How did you find an adviser for your thesis?

I knew the adviser makes the thesis, so I wanted to work with an adviser who I really like. I had worked with Professor Achen for a class about the Tea Party, and thought that he pushed me and made me think in an interesting way. My topic isn’t really related to his work, but it’s a good match – he’s always believed in me. I got really lucky.

What obstacles did you face during the research process?
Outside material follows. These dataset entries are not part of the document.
Lemma enum_numbering_any_order_witness :
  lookup_enum (Id StmtKind.Switch)
    (enum_of_def
       (StmtNodes_def_of [StmtKind.Return; StmtKind.Brace]
          [StmtKind.Switch; StmtKind.For] [StmtKind.Case]
          StmtKind.Switch StmtKind.For)) = Some 2
  /\ lookup_enum (Id StmtKind.Case)
       (enum_of_def
          (StmtNodes_def_of [StmtKind.Return; StmtKind.Brace]
             [StmtKind.Switch; StmtKind.For] [StmtKind.Case]
             StmtKind.Switch StmtKind.For)) = Some 4.
Proof.
  assert (Hnd : NoDup ([StmtKind.Return; StmtKind.Brace]
                       ++ [StmtKind.Switch; StmtKind.For] ++ [StmtKind.Case])).
  { cbn [app]. repeat (apply NoDup_cons_2;
      [rewrite ?elem_of_cons, elem_of_nil; intuition discriminate|]).
    apply NoDup_nil_2. }
  destruct (enum_numbering_any_order [StmtKind.Return; StmtKind.Brace]
              [StmtKind.Switch; StmtKind.For] [StmtKind.Case]
              StmtKind.Switch StmtKind.For Hnd eq_refl eq_refl) as [H _].
  split; [exact (H 2%nat StmtKind.Switch eq_refl)
         | exact (H 4%nat StmtKind.Case eq_refl)].
Defined.

(** ** Return *)

(** X5.  The result of a return statement can be read exactly when
    [hasResult] holds: the getter fails its assertion on a statement
    without result and returns the stored expression otherwise.  Setting a
    non-null expression makes it the result whatever was there before, and
    setting null removes the result, so that the getter fails again; the
    location of the keyword is not touched. *)
Theorem ReturnStmt_result (S : ReturnStmt.t) (e : pointer) (He : e <> nullptr) :
  (rejected (ReturnStmt.getResult S) <-> ReturnStmt.hasResult S = false)
  /\ (ReturnStmt.hasResult S = true ->
      ReturnStmt.getResult S = Ok (ReturnStmt.Result S))
  /\ ReturnStmt.hasResult (ReturnStmt.setResult e S) = true
  /\ ReturnStmt.getResult (ReturnStmt.setResult e S) = Ok e
  /\ ReturnStmt.hasResult (ReturnStmt.setResult nullptr S) = false
  /\ rejected (ReturnStmt.getResult (ReturnStmt.setResult nullptr S))
  /\ ReturnStmt.getResult (ReturnStmt.setResult e (ReturnStmt.setResult nullptr S))
     = Ok e
  /\ ReturnStmt.getReturnLoc (ReturnStmt.setResult e S) = ReturnStmt.getReturnLoc S.
Proof.
  assert (Hget : forall R : ReturnStmt.t,
             ReturnStmt.getResult R
             = if ReturnStmt.hasResult R then Ok (ReturnStmt.Result R)
               else AssertionFailed "ReturnStmt doesn't have a result").
  { intros R. unfold ReturnStmt.getResult, ReturnStmt.hasResult, nullptr.
    by destruct (ReturnStmt.Result R =? 0)%N. }
  assert (Hhas : forall R : ReturnStmt.t,
             ReturnStmt.hasResult (ReturnStmt.setResult e R) = true).
  { intros R. unfold ReturnStmt.hasResult, ReturnStmt.setResult.
    cbn [ReturnStmt.Result]. by destruct (N.eqb_spec e 0). }
  split; [|split; [|split; [|split; [|split; [|split; [|split]]]]]].
  - rewrite Hget. destruct (ReturnStmt.hasResult S); split; try done.
    + intros [msg H]. discriminate H.
    + intros _. eexists. reflexivity.
  - intros H. by rewrite Hget, H.
  - apply Hhas.
  - by rewrite Hget, Hhas.
  - reflexivity.
  - eexists. reflexivity.
  - by rewrite Hget, Hhas.
  - reflexivity.
Qed.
It felt daunting thinking about the idea. I wasn’t really sure I could pursue a personal passion in an academic way — because I’m not writing a thesis about climbing, I’m writing about political science. But the individual latitude that parks get in making policy on things like fixed anchors is an interesting bureaucratic question. If the TSA or the Postal Service gave that much latitude, they’d fail pretty quickly. So my thesis eventually morphed into a case study as to how the Park Service operates and why it hasn’t failed.

“If this was easy to write, it wouldn’t be worth writing.”

What challenges did you overcome in the writing process?

Once I had done the research, it was hard to figure out how to organize it. It didn’t help that while doing the research, I hardly knew what I would be asking – my thesis question changed with almost every interview. I wasn’t able to come up with a structure until I had finished all my research, and eventually I had 40 different hour-long interviews to try to put together.

My adviser told me that writing a thesis is just diving into the deep end, and you don’t know if you’re going to find the right approach. He said “if this was easy to write, it wouldn’t be worth writing.” So I just started writing.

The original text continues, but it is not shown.